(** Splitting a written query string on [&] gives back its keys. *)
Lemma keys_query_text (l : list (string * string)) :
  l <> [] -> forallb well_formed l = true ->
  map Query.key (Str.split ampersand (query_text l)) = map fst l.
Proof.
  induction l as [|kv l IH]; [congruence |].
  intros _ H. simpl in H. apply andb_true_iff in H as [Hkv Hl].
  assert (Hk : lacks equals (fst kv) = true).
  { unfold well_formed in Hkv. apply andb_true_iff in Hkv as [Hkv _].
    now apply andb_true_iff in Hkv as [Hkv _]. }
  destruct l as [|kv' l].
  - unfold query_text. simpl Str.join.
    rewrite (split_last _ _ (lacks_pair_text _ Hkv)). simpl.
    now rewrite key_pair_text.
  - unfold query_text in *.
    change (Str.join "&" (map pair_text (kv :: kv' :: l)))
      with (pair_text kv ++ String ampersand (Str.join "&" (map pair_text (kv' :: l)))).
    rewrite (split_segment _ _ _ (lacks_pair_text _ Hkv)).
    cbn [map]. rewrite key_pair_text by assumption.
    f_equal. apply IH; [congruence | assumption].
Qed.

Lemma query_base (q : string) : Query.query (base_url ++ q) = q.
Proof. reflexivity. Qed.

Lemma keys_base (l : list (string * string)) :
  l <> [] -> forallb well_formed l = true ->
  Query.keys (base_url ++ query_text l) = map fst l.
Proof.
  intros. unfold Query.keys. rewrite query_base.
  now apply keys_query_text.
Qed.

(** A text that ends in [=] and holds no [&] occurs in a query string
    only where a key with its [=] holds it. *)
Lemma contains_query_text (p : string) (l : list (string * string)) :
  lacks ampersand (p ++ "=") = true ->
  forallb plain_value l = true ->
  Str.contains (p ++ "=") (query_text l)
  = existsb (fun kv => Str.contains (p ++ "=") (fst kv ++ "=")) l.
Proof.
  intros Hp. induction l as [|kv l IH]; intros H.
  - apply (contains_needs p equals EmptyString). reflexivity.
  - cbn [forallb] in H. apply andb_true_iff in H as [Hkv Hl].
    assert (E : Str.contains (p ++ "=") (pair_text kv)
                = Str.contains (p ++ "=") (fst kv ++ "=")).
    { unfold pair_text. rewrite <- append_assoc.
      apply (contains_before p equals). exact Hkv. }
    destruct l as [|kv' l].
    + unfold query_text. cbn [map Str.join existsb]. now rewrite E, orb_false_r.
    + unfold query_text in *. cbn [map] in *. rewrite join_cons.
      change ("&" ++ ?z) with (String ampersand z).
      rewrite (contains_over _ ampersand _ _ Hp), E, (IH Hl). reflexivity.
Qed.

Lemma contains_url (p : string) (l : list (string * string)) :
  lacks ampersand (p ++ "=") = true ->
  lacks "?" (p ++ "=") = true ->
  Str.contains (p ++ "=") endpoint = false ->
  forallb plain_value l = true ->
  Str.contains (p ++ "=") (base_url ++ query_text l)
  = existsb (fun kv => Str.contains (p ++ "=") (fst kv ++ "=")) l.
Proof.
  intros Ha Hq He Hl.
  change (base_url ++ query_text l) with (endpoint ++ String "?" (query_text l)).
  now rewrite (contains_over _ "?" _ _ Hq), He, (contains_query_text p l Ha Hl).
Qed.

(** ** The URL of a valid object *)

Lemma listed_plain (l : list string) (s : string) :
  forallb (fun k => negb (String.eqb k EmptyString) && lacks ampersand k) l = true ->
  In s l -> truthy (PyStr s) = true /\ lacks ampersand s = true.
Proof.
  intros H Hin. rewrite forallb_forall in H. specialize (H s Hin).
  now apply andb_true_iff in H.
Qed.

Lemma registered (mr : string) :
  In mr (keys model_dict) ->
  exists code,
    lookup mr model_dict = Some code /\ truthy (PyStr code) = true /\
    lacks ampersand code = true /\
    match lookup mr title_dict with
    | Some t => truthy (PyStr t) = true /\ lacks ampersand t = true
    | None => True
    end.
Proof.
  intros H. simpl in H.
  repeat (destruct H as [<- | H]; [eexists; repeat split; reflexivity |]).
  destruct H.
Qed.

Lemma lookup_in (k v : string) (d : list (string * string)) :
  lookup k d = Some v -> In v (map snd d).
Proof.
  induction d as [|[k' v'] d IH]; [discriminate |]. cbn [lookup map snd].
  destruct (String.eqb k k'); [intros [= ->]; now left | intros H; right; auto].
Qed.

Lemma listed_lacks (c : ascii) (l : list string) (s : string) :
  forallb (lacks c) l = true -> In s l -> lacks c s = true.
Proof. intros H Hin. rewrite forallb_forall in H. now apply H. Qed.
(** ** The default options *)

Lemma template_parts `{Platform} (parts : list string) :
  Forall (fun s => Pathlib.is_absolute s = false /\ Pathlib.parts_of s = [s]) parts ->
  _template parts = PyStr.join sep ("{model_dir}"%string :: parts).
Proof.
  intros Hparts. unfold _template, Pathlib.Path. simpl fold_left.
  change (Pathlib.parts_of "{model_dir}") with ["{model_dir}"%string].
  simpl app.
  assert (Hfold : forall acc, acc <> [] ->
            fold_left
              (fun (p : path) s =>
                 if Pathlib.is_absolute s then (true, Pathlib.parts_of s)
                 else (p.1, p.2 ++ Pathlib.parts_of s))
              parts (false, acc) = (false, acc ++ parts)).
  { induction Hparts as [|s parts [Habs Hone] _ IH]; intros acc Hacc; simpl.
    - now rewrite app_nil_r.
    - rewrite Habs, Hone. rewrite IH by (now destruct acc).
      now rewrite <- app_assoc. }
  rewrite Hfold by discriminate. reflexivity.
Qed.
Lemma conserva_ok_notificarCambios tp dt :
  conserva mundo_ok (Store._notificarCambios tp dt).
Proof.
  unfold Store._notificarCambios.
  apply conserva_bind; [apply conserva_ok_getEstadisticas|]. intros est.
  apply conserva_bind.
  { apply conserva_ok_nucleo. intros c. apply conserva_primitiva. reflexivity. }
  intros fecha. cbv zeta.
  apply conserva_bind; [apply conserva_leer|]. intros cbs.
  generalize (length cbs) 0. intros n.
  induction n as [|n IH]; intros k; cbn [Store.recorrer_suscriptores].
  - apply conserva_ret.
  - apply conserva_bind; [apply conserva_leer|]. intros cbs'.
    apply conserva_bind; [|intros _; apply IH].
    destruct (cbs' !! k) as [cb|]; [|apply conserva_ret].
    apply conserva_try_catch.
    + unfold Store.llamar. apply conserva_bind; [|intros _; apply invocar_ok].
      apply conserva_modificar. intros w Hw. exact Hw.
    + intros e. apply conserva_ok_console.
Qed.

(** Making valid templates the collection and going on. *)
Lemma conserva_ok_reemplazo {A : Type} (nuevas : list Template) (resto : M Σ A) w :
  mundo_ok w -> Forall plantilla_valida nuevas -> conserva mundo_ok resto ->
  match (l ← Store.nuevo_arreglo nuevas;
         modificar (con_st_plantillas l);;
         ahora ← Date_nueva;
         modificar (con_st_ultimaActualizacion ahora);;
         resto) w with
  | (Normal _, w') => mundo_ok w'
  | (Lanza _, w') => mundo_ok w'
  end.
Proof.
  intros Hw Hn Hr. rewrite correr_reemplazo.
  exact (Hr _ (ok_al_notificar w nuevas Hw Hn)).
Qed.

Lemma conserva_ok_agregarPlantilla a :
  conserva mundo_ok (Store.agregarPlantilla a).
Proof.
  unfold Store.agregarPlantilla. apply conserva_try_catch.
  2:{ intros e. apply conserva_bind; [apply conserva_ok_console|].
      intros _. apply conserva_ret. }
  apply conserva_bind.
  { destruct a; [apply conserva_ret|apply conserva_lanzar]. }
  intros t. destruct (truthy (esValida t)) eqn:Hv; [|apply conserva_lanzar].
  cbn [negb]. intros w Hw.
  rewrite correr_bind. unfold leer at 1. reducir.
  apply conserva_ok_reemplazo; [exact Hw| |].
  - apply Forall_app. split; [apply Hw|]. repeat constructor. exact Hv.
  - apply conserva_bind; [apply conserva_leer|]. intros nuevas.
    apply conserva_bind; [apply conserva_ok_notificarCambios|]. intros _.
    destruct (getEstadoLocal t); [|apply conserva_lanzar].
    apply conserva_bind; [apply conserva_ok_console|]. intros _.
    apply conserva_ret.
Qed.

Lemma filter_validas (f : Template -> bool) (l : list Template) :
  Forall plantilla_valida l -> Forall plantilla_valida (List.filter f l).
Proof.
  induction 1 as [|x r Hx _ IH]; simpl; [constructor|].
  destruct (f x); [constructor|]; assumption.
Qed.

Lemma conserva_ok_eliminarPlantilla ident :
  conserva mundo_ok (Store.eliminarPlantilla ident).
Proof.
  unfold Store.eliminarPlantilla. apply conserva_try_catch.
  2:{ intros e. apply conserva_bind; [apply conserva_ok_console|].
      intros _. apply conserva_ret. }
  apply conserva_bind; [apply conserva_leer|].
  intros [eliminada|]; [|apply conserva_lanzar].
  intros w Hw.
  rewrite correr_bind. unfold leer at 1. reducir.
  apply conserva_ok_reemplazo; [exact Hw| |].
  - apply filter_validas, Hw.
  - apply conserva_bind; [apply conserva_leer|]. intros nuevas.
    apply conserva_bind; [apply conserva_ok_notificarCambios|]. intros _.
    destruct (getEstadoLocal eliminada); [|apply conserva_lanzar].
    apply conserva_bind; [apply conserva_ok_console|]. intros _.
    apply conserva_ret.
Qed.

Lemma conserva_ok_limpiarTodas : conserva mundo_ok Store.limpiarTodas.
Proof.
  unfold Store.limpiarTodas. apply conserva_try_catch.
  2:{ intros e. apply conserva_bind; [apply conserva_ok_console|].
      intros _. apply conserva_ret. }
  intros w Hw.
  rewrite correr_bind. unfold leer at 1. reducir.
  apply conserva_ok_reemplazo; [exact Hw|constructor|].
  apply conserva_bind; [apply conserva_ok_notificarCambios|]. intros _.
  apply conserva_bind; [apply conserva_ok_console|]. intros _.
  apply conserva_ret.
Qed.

──────────

### Problem
Extract, please, the lines from the start of the entries above through the one with "(kv :: kv' :: l)))", both included, reproducing each exactly and adding nothing.

### Task response
(** Splitting a written query string on [&] gives back its keys. *)
Lemma keys_query_text (l : list (string * string)) :
  l <> [] -> forallb well_formed l = true ->
  map Query.key (Str.split ampersand (query_text l)) = map fst l.
Proof.
  induction l as [|kv l IH]; [congruence |].
  intros _ H. simpl in H. apply andb_true_iff in H as [Hkv Hl].
  assert (Hk : lacks equals (fst kv) = true).
  { unfold well_formed in Hkv. apply andb_true_iff in Hkv as [Hkv _].
    now apply andb_true_iff in Hkv as [Hkv _]. }
  destruct l as [|kv' l].
  - unfold query_text. simpl Str.join.
    rewrite (split_last _ _ (lacks_pair_text _ Hkv)). simpl.
    now rewrite key_pair_text.
  - unfold query_text in *.
    change (Str.join "&" (map pair_text (kv :: kv' :: l)))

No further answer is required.